● EXERCISE INSTRUCTIONS: Pull every line with "Require" from the data.

● RECORDED DATA:

(* ===== verification/DrcMigrateProps.v ===== *)
(** The properties of the migration of resources: the messages of a
    partition, the partition that is found complete, the round trip from one
    master to the other, and the freeing of a partition. *)

From S2P Require Import Prelude DrcBitmap DrcPool DrcResMap DrcList DrcGlobalRes DrcQueue DrcTable DrcReform DrcPart DrcPage DrcPageThm DrcLock DrcLockThm.
From S2P Require Import DrcPageProps DrcLockProps DrcRemaster DrcRemasterThm DrcMigrate DrcMigrateThm DrcMigrateInv DrcMigrateFree.

#[local] Notation len l := (Z.of_nat (length l)).
#[local] Notation page_rep ps := (tab_rep drc_page_id_hash (drc_page_partid ps)).
#[local] Notation lock_rep sg pad := (tab_rep (lock_hash sg pad) (lock_partid sg pad)).

(** The structures of the resources of a partition. *)
Section Packs.
Context {B : Type -> Type} {K M : Type} `{MgrtLaws B K M} (partf : K -> Z) (part : Z).
Implicit Types (A : gmap K (B (list drc_req_info))).

Definition pack_of (b : B (list drc_req_info)) : M := mg_pack 0 b.
Definition packed A : gmap K M := pack_of <$> in_part partf part A.

Lemma packed_dom A k : k ∈ dom (packed A) <-> k ∈ dom A /\ partf k = part.
Proof. unfold packed. rewrite dom_fmap. apply in_part_dom. Qed.

Lemma packed_ok A : (forall k b, A !! k = Some b -> qr_key b = k) -> forall k m, packed A !! k = Some m -> mg_key (B := B) m = k /\ mg_plain (B := B) m.
Proof.
  intros HA k m. unfold packed. rewrite lookup_fmap. intros (b & [Hb _]%map_lookup_filter_Some & ->)%fmap_Some. unfold pack_of.
  rewrite mg_key_pack. split; [by apply HA|apply ml_pack].
Qed.

(** They are the structures that are sent, and as many. *)
Lemma packs_src A (packs : list M) : (forall k b, A !! k = Some b -> qr_key b = k) -> part_packs partf part A packs ->
  (forall m, m ∈ packs -> packed A !! mg_key (B := B) m = Some m) /\ len packs = part_count partf part (packed A) /\
  list_to_set (mg_key (B := B) <$> packs) = dom (packed A).
Proof.
  intros HA P. assert (list_to_set (mg_key (B := B) <$> packs) = dom (packed A)) as Hd.
  { apply set_eq. intros k. rewrite packed_dom, elem_of_list_to_set, list_elem_of_fmap, elem_of_dom. split.
    - intros (m & -> & Hm). destruct (part_packs_key partf part A packs HA P m Hm) as (b & Hb & Hp & _). split; [by eexists|done].
    - intros [[b Hb] Hp]. exists (mg_pack 0 b). rewrite mg_key_pack, (HA k b Hb). split; [done|]. apply (pk_in _ _ _ _ P). eauto. }
  split; [|split; [|done]].
  - intros m Hm. destruct (part_packs_key partf part A packs HA P m Hm) as (b & Hb & Hp & ->). unfold packed. rewrite lookup_fmap.
    unfold in_part. by rewrite (map_lookup_filter_Some_2 _ _ _ b).
  - unfold part_count. f_equal. rewrite <- (length_fmap (mg_key (B := B)) packs), <- (size_list_to_set (C := gset K) _ (pk_keys _ _ _ _ P)), Hd, <- size_dom.
    f_equal. apply set_eq. intros k. rewrite in_part_dom, packed_dom. tauto.
Qed.

(** A resource as the new master has it. *)
Definition moved (b : B (list drc_req_info)) : B (list drc_req_info) := come (pack_of b).

Lemma got_all A A' : (forall k, k ∈ dom (packed A) -> A' !! k = None) -> got (packed A) (dom (packed A)) A' = A' ∪ (moved <$> in_part partf part A).
Proof.
  intros HA. apply map_eq. intros k. rewrite got_lookup. destruct (A' !! k) as [x|] eqn:E; [by rewrite (lookup_union_Some_l _ _ _ x)|].
  rewrite lookup_union_r, lookup_fmap by done. unfold packed, moved. rewrite lookup_fmap.
  destruct (in_part partf part A !! k) as [b|] eqn:Eb; [|by destruct (decide _)]. rewrite decide_True; [done|].
  apply elem_of_dom. rewrite lookup_fmap, Eb. by eexists.
Qed.
End Packs.

(** What is sent of a partition. *)
Definition cargo_of (page_size : Z) (signed : bool) (pad : list Z) (part : Z) (Bp : gmap page_id (buf_res (list drc_req_info)))
    (Bl : gmap drid (master_res (list drc_req_info))) : cargo :=
  mk_cargo (packed (drc_page_partid page_size) part Bp) (packed (lock_partid signed pad) part Bl).

(** ** The messages *)

(** A message that the handler takes: it fits the buffer, has no more
    resources than the handler allows and passes its test of the size. *)
Definition message_fits (m : drc_res_master_msg) : Prop :=
  gm_size m <= MES_MESSAGE_BUFFER_SIZE /\ drc_check_mgrt_data_msg m = true /\
  (gm_type m = DRC_RES_PAGE_TYPE -> gm_num m <= REMASTER_MIG_MAX_BUF_RES_NUM) /\
  (gm_type m = DRC_RES_LOCK_TYPE -> gm_num m <= REMASTER_MIG_MAX_LOCK_RES_NUM).

Lemma carries_fits_page src part version m ms : carries (B := buf_res) src part version m ms -> message_fits m.
Proof.
  intros C. pose proof (holds_num _ _ _ _ _ C) as Hm. pose proof (ca_size _ _ _ _ _ C) as Hs. change (mg_size (B := buf_res)) with sizeof_buf_res_msg in Hs.
  pose proof (ca_type _ _ _ _ _ C) as Ht. cbn in Ht. split_and!; [lia| |done|rewrite Ht; done].
  unfold drc_check_mgrt_data_msg. rewrite Ht, (ca_num _ _ _ _ _ C). unfold DRC_RES_PAGE_TYPE, DRC_RES_LOCK_TYPE, sizeof_res_master_msg, sizeof_buf_res_msg in *. lia.
Qed.

Lemma carries_fits_lock src part version m ms : carries (B := master_res) src part version m ms -> message_fits m.
Proof.
  intros C. pose proof (holds_num _ _ _ _ _ C) as Hm. pose proof (ca_size _ _ _ _ _ C) as Hs. change (mg_size (B := master_res)) with sizeof_lock_res_msg in Hs.
  pose proof (ca_type _ _ _ _ _ C) as Ht. cbn in Ht. split_and!; [lia| |rewrite Ht; done|done].
  unfold drc_check_mgrt_data_msg. rewrite Ht, (ca_num _ _ _ _ _ C). unfold DRC_RES_PAGE_TYPE, DRC_RES_LOCK_TYPE, sizeof_res_master_msg, sizeof_lock_res_msg in *. lia.
Qed.

Lemma tab_key {B K} `{QueuedRes B K} hashf partf t (A : gmap K (B (list drc_req_info))) f F Sp am : tab_rep hashf partf t A f F Sp am ->
  forall k b, A !! k = Some b -> qr_key b = k.
Proof. intros R k b Hk. by destruct (tab_step _ _ t A f F Sp am k b R Hk) as (? & ? & ? & _ & _ & _ & ? & _). Qed.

● SOLUTION BELOW:
From S2P Require Import Prelude DrcBitmap DrcPool DrcResMap DrcList DrcGlobalRes DrcQueue DrcTable DrcReform DrcPart DrcPage DrcPageThm DrcLock DrcLockThm.
From S2P Require Import DrcPageProps DrcLockProps DrcRemaster DrcRemasterThm DrcMigrate DrcMigrateThm DrcMigrateInv DrcMigrateFree.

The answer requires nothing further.